__YOUR ASSIGNMENT__
Print nothing but the lines below starting at the line that holds "(** ** The integer" and ending at the line that holds "(** * The noise filter *)", including both, each exactly as written.
>>>>>
(** X16, on a scenario: The corner (5, 4) of the box is on an edge of the box and inside the
    slab next to it: UNDERGROUND, whichever comes first. *)
Lemma cutawayElevationType_order_witness :
  cutawayElevationType (QGeometry (@concat Polygon)) (5, 4)
    [[(5, 2); (15, 2); (15, 4); (5, 4)]; [(0, 0); (10, 0); (10, 8); (0, 8)]]
  = cutawayElevationType (QGeometry (@concat Polygon)) (5, 4)
      [[(0, 0); (10, 0); (10, 8); (0, 8)]; [(5, 2); (15, 2); (15, 4); (5, 4)];
       [(0, 0); (10, 0); (10, 8); (0, 8)]].
Proof.
  apply (@cutawayElevationType_order (list Polygon) (QGeometry (@concat Polygon)) (5, 4)).
  intros poly. cbn [In]. tauto.
Defined.

(** X11, on a scenario: The first point of the walk over the plateau has a [y] and an
    elevation. *)
Lemma constructRegionsPath_points_witness :
  (exists q e, py {| px := 0; py := Some 0; pelevation := Fin 0 |} = Some q
               /\ pelevation {| px := 0; py := Some 0; pelevation := Fin 0 |} = Fin e)
  \/ (regionWaypointsXYEqual {| x := 0; y := 0; elevation := 0 |}
                             {| x := 20; y := 0; elevation := 0 |} = true
      /\ {| px := 0; py := Some 0; pelevation := Fin 0 |}
         = {| px := 20; py := None;
              pelevation :=
                value (nearestGroundElevation (elevatedOf [plateau10]) 0 tt
                         {| x := 20; y := 0; elevation := 0 |}
                         (Some (elevatedOf [plateau10] None)) None None) |}).
Proof.
  apply (@constructRegionsPath_points unit (list Polygon)
           (elevatedOf [plateau10]) 0 tt (QGeometry plateauUnion)
           {| x := 0; y := 0; elevation := 0 |} {| x := 20; y := 0; elevation := 0 |}
           None None None None _ _ plateau_walk).
  left. reflexivity.
Defined.

(** X10, on a scenario: The walk over the plateau reports nothing. *)
Lemma constructRegionsPath_log_witness :
  exists r,
    constructRegionsPath (elevatedOf [plateau10]) 0 tt (QGeometry plateauUnion)
      {| x := 0; y := 0; elevation := 0 |} {| x := 20; y := 0; elevation := 0 |}
      None None None None
    = Returns r
    /\ (log r = []
        \/ (log r = [GroundMaxIter]
            /\ regionWaypointsXYEqual {| x := 0; y := 0; elevation := 0 |}
                                      {| x := 20; y := 0; elevation := 0 |} = true)
        \/ (regionWaypointsXYEqual {| x := 0; y := 0; elevation := 0 |}
                                   {| x := 20; y := 0; elevation := 0 |} = false
            /\ (log r = [CutawayHoles] \/ log r = [PathMaxIter]
                \/ log r = [CutawayHoles; PathMaxIter]))).
Proof.
  eexists. split; [exact plateau_walk|].
  exact (@constructRegionsPath_log unit (list Polygon)
           (elevatedOf [plateau10]) 0 tt (QGeometry plateauUnion)
           _ _ _ _ _ _ _ plateau_walk).
Defined.

(** X18, on a scenario: [fromId] of the id of the mud: a helper that holds the mud. *)
Lemma fromId_spec_witness :
  match EffectHelper.fromId (Some EffectHelper.terrainsItem) EffectHelper.asDocument
                            (EffectHelper._id EffectHelper.mud) with
  | (Some helper, errors) =>
      errors = []
      /\ exists e, EffectHelper.effect helper = Some e
                   /\ EffectHelper._id e = EffectHelper._id EffectHelper.mud
                   /\ EffectHelper.isActiveEffect e = true
                   /\ EffectHelper.getTerrainEffectById
                        (Some EffectHelper.terrainsItem) EffectHelper.asDocument
                        (EffectHelper._id EffectHelper.mud) = Some e
  | (None, errors) =>
      errors = [EffectHelper._id EffectHelper.mud]
      /\ forall e, In e (EffectHelper.getAll (Some EffectHelper.terrainsItem)) ->
                   EffectHelper._id e <> EffectHelper._id EffectHelper.mud
  end.
Proof.
  apply (@fromId_spec (Some EffectHelper.terrainsItem) EffectHelper.asDocument
           (EffectHelper._id EffectHelper.mud)).
  intros data. split; reflexivity.
Defined.

(** X19, on a scenario: A helper made from the fog, which is not in the item, throws when
    asked to leave the token. *)
Lemma removeFromToken_without_effect_witness :
  EffectHelper.removeFromToken EffectHelper.oneToken
    (EffectHelper.constructor (Some EffectHelper.terrainsItem) EffectHelper.asDocument
       (Some EffectHelper.fog))
    EffectHelper.theToken
  = Throws.
Proof.
  assert (Hnot : forall e,
             In e (EffectHelper.getAll (Some EffectHelper.terrainsItem)) ->
             EffectHelper._id e <> EffectHelper._id EffectHelper.fog).
  { intros e [<-|[]]. cbn. discriminate. }
  apply (proj2 (proj2 (@removeFromToken_without_effect
                         (Some EffectHelper.terrainsItem) EffectHelper.asDocument
                         EffectHelper.oneToken EffectHelper.effectId true
                         EffectHelper.fog EffectHelper.theToken
                         (fun data => eq_refl) Hnot))).
  exists EffectHelper.muddyActor. split; [reflexivity | discriminate].
Defined.

(** X20, on a scenario: The mud on the token's actor carries the flags that [addToToken]
    writes: [removeFromToken] hands its id to the deletion. *)
Lemma addToToken_removeFromToken_witness :
  exists ids,
    EffectHelper.removeFromToken EffectHelper.oneToken
      {| EffectHelper.effect := Some EffectHelper.mud |} EffectHelper.theToken
    = Returns (Some ids)
    /\ In (EffectHelper.actor_effect_id EffectHelper.mudOnActor) ids.
Proof.
  eapply (@addToToken_removeFromToken EffectHelper.oneToken EffectHelper.effectId true
            EffectHelper.oneToken {| EffectHelper.effect := Some EffectHelper.mud |}
            EffectHelper.theToken _ EffectHelper.muddyActor EffectHelper.mudOnActor).
  - reflexivity.
  - reflexivity.
  - reflexivity.
  - right. left. reflexivity.
  - reflexivity.
Defined.
(** * Context reconciliation of pnpm's [@pnpm/get-context]

    A shallow embedding of [pkg-manager/get-context/src/index.ts]:
    the modules validator ([validateModules]), the purge engine
    ([purgeModulesDirsOfImporter], [removeContentsOfDir]), the path
    resolver ([getExtraNodePaths]) and the two context builders
    ([getContext], [getContextForSingleImporter]).

    Asynchronous code is embedded in a state-and-exception monad over the
    file system, which also records the calls made to the outside world.
    The tasks of a [Promise.all] are embedded with their [await]s: they
    are all started before any awaited operation completes, and the
    operations then complete in an order that the event loop chooses.
    Everything the module imports (node's [path] and [fs], [rimraf],
    [readProjectsContext], [checkCompatibility], [readLockfiles], ...) is
    a member of the [Collaborators] interface, as is the choice of the
    event loop, and stays abstract in every theorem; a small concrete
    instance is used for the worked examples. *)

From Stdlib Require Import Ascii String List Bool Arith Lia.
From stdpp Require Import base option strings gmap.
Import ListNotations.

Local Open Scope string_scope.
Local Open Scope list_scope.

(** ** Thrown values *)

(** What [fs.readdir] and [rimraf] throw: an errno-style error whose
    [code] is inspected by [purgeModulesDirsOfImporter]. *)
Record SystemError := { code : string }.

Inductive JsError :=
| PnpmError (errCode message : string)
| FsError (e : SystemError)
| TypeError (message : string)
| ForeignError (errCode : string).

Inductive result (E A : Type) :=
| Ok (a : A)
| Throw (e : E).
Arguments Ok {E A} a.
Arguments Throw {E A} e.
(** * golang_roadmap: worker pool, net/http handler and integer stack

    A shallow embedding of three programs of the repository:

    - [BasicDataStructures]: the integer [Stack], [WordFreq] and
      [PrintOldest] of [04_basic_data_structures.go];
    - [NetHTTP]: [createUserHandler], [getUsersHandler], the logging
      middleware and the route of [/users] of
      [08_web_development/01_net_http/main.go];
    - [Pool]: the goroutines of
      [02_core_language/02_concurrent_workers_w_channels_context/concurrent_workers.go]
      as an interleaving transition system over unbuffered channels, a
      context and a WaitGroup. *)

From stdpp Require Import base tactics option list strings gmap.
From Stdlib Require Import ZArith Lia DecimalString.

Local Open Scope Z_scope.

(** ** Go's [int] on a 64-bit platform *)

Definition int_min : Z := - 2 ^ 63.
Definition int_max : Z := 2 ^ 63 - 1.

(** Two's complement wrap-around of a mathematical integer into [int]. *)
Definition int_wrap (z : Z) : Z := (z + 2 ^ 63) mod 2 ^ 64 - 2 ^ 63.

Definition int_add (a b : Z) : Z := int_wrap (a + b).
Definition int_mul (a b : Z) : Z := int_wrap (a * b).

(** ** The integer stack of [04_basic_data_structures.go] *)

Module BasicDataStructures.

(** [type Stack struct { data []int }].  The slice is modelled by the list
    of its elements, index 0 first. *)
Record Stack := { data : list Z }.
Lemma digits_rule (t : str) (Hclean : ends_clean t) :
  t <> [] -> (re_match noise_digits t = true <-> all_of isdigit t).
Proof.
  intros Hne. rewrite re_match_den. unfold noise_digits, digit. split.
  - intros (e & H).
    destruct (den_suffix _ _ _ _ H) as (pre & Hpre).
    den_inv H. apply (Hclean _ _ Hpre) in H. subst.
    rewrite app_nil_r. assumption.
  - intros Hd. exists []. revert Hne. rewrite <- (app_nil_r t). intros Hne.
    rewrite app_nil_r in Hne. unfold all_of in *. den_build.
Qed.

Lemma punct_rule (t : str) (Hclean : ends_clean t) :
  t <> [] -> (re_match noise_punct t = true <-> punctuation_only t).
Proof.
  intros Hne.
  assert (Hiff : forallb punct_class t = true <-> punctuation_only t).
  { rewrite forallb_forall. unfold punctuation_only, punct_class.
    split; intros H c Hc; specialize (H c Hc).
    - apply negb_true_iff, orb_false_iff in H. exact H.
    - destruct H as [-> ->]. reflexivity. }
  rewrite <- Hiff. rewrite re_match_den. unfold noise_punct. split.
  - intros (e & H).
    destruct (den_suffix _ _ _ _ H) as (pre & Hpre).
    den_inv H. apply (Hclean _ _ Hpre) in H. subst.
    rewrite app_nil_r. assumption.
  - intros Hd. exists []. revert Hne. rewrite <- (app_nil_r t). intros Hne.
    rewrite app_nil_r in Hne. den_build.
Qed.

Lemma strip_ends_clean (line : str) : ends_clean (strip line).
Proof. intros p e H He. exact (strip_at_eol _ _ _ H He). Qed.

(* ================================================================== *)
(** * The noise filter *)

Lemma is_noise_strip (line : str) : is_noise (strip line) = is_noise line.
Proof. unfold is_noise. rewrite strip_idem. reflexivity. Qed.

Lemma not_noise_length (line : str) :
  is_noise line = false -> 3 <= length (strip line).
Proof.
  unfold is_noise. destruct (length (strip line) <? 3) eqn:E; [discriminate|].
  intros _. apply Nat.ltb_ge in E. exact E.
Qed.

(** C6. The noise filter is a pure function of the line, and on a line (a
    piece of text between two newlines, so without a newline of its own) it
    answers true exactly when, after trimming, one of the six rules holds:
    shorter than 3; a date D{1,2}[-/]D{1,2}[-/]D{2,4}; a date
    YYYY[-/]M{1,2}[-/]D{1,2}; "page", white space and digits in any case and
    nothing else; starting with "copyright" in any case; digits only;
    neither a word character nor white space anywhere. *)
Theorem is_noise_rules (line : str) :
  ~ In newline line -> (is_noise line = true <-> is_noise_spec line).
Proof.
  intros Hnl. unfold is_noise, is_noise_spec.
  pose proof (strip_ends_clean line) as Hc.
  assert (Hnl' : ~ In newline (strip line))
    by (intros H; apply Hnl, strip_In, H).
  set (t := strip line) in *.
  destruct (length t <? 3) eqn:E.
  - apply Nat.ltb_lt in E. split; [intros _; left; exact E | reflexivity].
  - apply Nat.ltb_ge in E.
    assert (Hne : t <> []) by (intros ->; simpl in E; lia).
    unfold noise_patterns. simpl existsb. rewrite !orb_true_iff.
    rewrite (dmy_rule t Hc), (ymd_rule t Hc), (page_rule t Hc),
      (copyright_rule t Hnl'), (digits_rule t Hc Hne), (punct_rule t Hc Hne).
    split.
    + intros [H|[H|[H|[H|[H|[H|H]]]]]]; [tauto..|discriminate].
    + intros [H|H]; [lia | tauto].
Qed.

Lemma is_noise_rules_witness :
  ~ In newline (lit "Page 12") /\
  (is_noise (lit "Page 12") = true <-> is_noise_spec (lit "Page 12")).
Proof.
  assert (H : ~ In newline (lit "Page 12")) by (simpl; intuition discriminate).
  split; [exact H | exact (is_noise_rules (lit "Page 12") H)].
Defined.

(** The rule for "copyright" is where a newline inside the text would
    matter: [.] stops at it and [$] then fails. *)
Lemma is_noise_stops_at_newline :
  is_noise (lit "copyright" ++ newline :: lit "notice") = false /\
  copyright_line (strip (lit "copyright" ++ newline :: lit "notice")).
Proof.
  split; [reflexivity|].
  exists (lit "copyright"), (newline :: lit "notice"). split; reflexivity.
Qed.

(* ================================================================== *)
(** * The line classifier *)

(** C5. A line the noise filter accepts is rejected by the line classifier,
    whatever the resolved title is. *)
Theorem noise_is_never_heading (self : PDFOutlineExtractor) (line : str) :
  is_noise line = true -> is_heading self line = false.
Proof.
  intros H. unfold is_heading. rewrite is_noise_strip, H. reflexivity.
Qed.

Lemma noise_is_never_heading_witness :
  is_noise (lit "Page 12") = true /\ is_heading init (lit "Page 12") = false.
Proof.
  split; [reflexivity | apply noise_is_never_heading; reflexivity].
Defined.

Lemma str_eqb_eq (a b : str) : str_eqb a b = true <-> a = b.
Proof.
  unfold str_eqb. destruct (list_eq_dec ascii_dec a b); split; congruence.
Qed.

Lemma startswith_spec (p : str) : forall s,
  startswith p s = true <-> exists r, s = p ++ r.
Proof.
  induction p as [|a p IH]; intros [|b s]; simpl.
  - split; [exists []; reflexivity | reflexivity].
  - split; [exists (b :: s); reflexivity | reflexivity].
  - split; [discriminate | intros (r & H); discriminate].
  - rewrite andb_true_iff, Ascii.eqb_eq, IH. split.
    + intros (-> & r & ->). exists r. reflexivity.
    + intros (r & H). injection H as -> ->. split; [reflexivity | exists r; reflexivity].
Qed.

Lemma endswith_spec (suffix s : str) :
  endswith suffix s = true <-> ends_in suffix s.
Proof.
  unfold endswith, ends_in. rewrite startswith_spec. split.
  - intros (r & H). exists (rev r).
    rewrite <- (rev_involutive s), H, rev_app_distr, rev_involutive. reflexivity.
  - intros (p & ->). exists (rev p). apply rev_app_distr.
Qed.

(** What every accepted line has passed. *)
Lemma is_heading_guards (self : PDFOutlineExtractor) (line : str) :
  is_heading self line = true ->
  let t := strip line in
  is_noise t = false /\
  (forall title, _detected_title self = Some title -> t <> title) /\
  length t <= 100 /\
  ((existsb (fun suffix => endswith suffix t)
            [lit "."; lit ","; lit ";"; lit "!"; lit "?"]) = true ->
   endswith (lit "...") t = true).
Proof.
  unfold is_heading. set (t := strip line). simpl.
  destruct (is_noise t) eqn:Hn; [discriminate|].
  destruct (match _detected_title self with
            | Some ((_ :: _) as t0) => str_eqb t t0
            | _ => false
            end) eqn:Ht; [discriminate|].
  destruct (100 <? length t) eqn:Hlen; [discriminate|].
  destruct (contains _ t); [discriminate|].
  destruct ((50 <? length t) && mostly_lower t); [discriminate|].
  match goal with
  | |- (if ?b then _ else _) = _ -> _ => destruct b eqn:Hp; [discriminate|]
  end.
  intros _. repeat split.
  - intros title E. rewrite E in Ht. intros <-.
    destruct t as [|c t'] eqn:Et.
    + unfold is_noise in Hn. rewrite <- Et in Hn. unfold t in Hn.
      rewrite strip_idem in Hn. fold t in Hn. rewrite Et in Hn. discriminate.
    + assert (str_eqb (c :: t') (c :: t') = true) by (apply str_eqb_eq; reflexivity).
      congruence.
  - apply Nat.ltb_ge in Hlen. exact Hlen.
  - intros Hex. apply andb_false_iff in Hp. destruct Hp as [Hp|Hp].
    + simpl in Hex, Hp. congruence.
    + apply negb_false_iff in Hp. exact Hp.
Qed.

Lemma level_is_one_of_three (line : str) :
  determine_heading_level line = lit "H1" \/
  determine_heading_level line = lit "H2" \/
  determine_heading_level line = lit "H3".
Proof.
  unfold determine_heading_level.
  destruct (_ || _); [left; reflexivity|].
  destruct (_ || _); [right; left | right; right]; reflexivity.
Qed.

(* ================================================================== *)
(** * The heading pass *)

Lemma page_headings_In (self : PDFOutlineExtractor) (page_num : nat)
    (lines : list str) : forall headings h,
  In h (page_headings self page_num headings lines) ->
  In h headings \/
  exists line, In line lines /\ is_heading self (strip line) = true /\
               h = {| level := determine_heading_level (strip line);
                      text := strip line; page := page_num |}.
Proof.
  unfold page_headings.
  induction lines as [|line lines IH]; intros headings h; simpl.
  - auto.
  - intros H. apply IH in H. destruct H as [H|(l & Hl & Hh)].
    + destruct (is_heading self (strip line)) eqn:E; [|auto].
      apply in_app_or in H. destruct H as [H|[<-|[]]]; [auto|].
      right. exists line. auto.
    + right. exists l. auto.
Qed.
<<<<<
__TASK RESULT__
(** ** The integer stack of [04_basic_data_structures.go] *)

Module BasicDataStructures.

(** [type Stack struct { data []int }].  The slice is modelled by the list
    of its elements, index 0 first. *)
Record Stack := { data : list Z }.
Lemma digits_rule (t : str) (Hclean : ends_clean t) :
  t <> [] -> (re_match noise_digits t = true <-> all_of isdigit t).
Proof.
  intros Hne. rewrite re_match_den. unfold noise_digits, digit. split.
  - intros (e & H).
    destruct (den_suffix _ _ _ _ H) as (pre & Hpre).
    den_inv H. apply (Hclean _ _ Hpre) in H. subst.
    rewrite app_nil_r. assumption.
  - intros Hd. exists []. revert Hne. rewrite <- (app_nil_r t). intros Hne.
    rewrite app_nil_r in Hne. unfold all_of in *. den_build.
Qed.

Lemma punct_rule (t : str) (Hclean : ends_clean t) :
  t <> [] -> (re_match noise_punct t = true <-> punctuation_only t).
Proof.
  intros Hne.
  assert (Hiff : forallb punct_class t = true <-> punctuation_only t).
  { rewrite forallb_forall. unfold punctuation_only, punct_class.
    split; intros H c Hc; specialize (H c Hc).
    - apply negb_true_iff, orb_false_iff in H. exact H.
    - destruct H as [-> ->]. reflexivity. }
  rewrite <- Hiff. rewrite re_match_den. unfold noise_punct. split.
  - intros (e & H).
    destruct (den_suffix _ _ _ _ H) as (pre & Hpre).
    den_inv H. apply (Hclean _ _ Hpre) in H. subst.
    rewrite app_nil_r. assumption.
  - intros Hd. exists []. revert Hne. rewrite <- (app_nil_r t). intros Hne.
    rewrite app_nil_r in Hne. den_build.
Qed.

Lemma strip_ends_clean (line : str) : ends_clean (strip line).
Proof. intros p e H He. exact (strip_at_eol _ _ _ H He). Qed.

(* ================================================================== *)
(** * The noise filter *)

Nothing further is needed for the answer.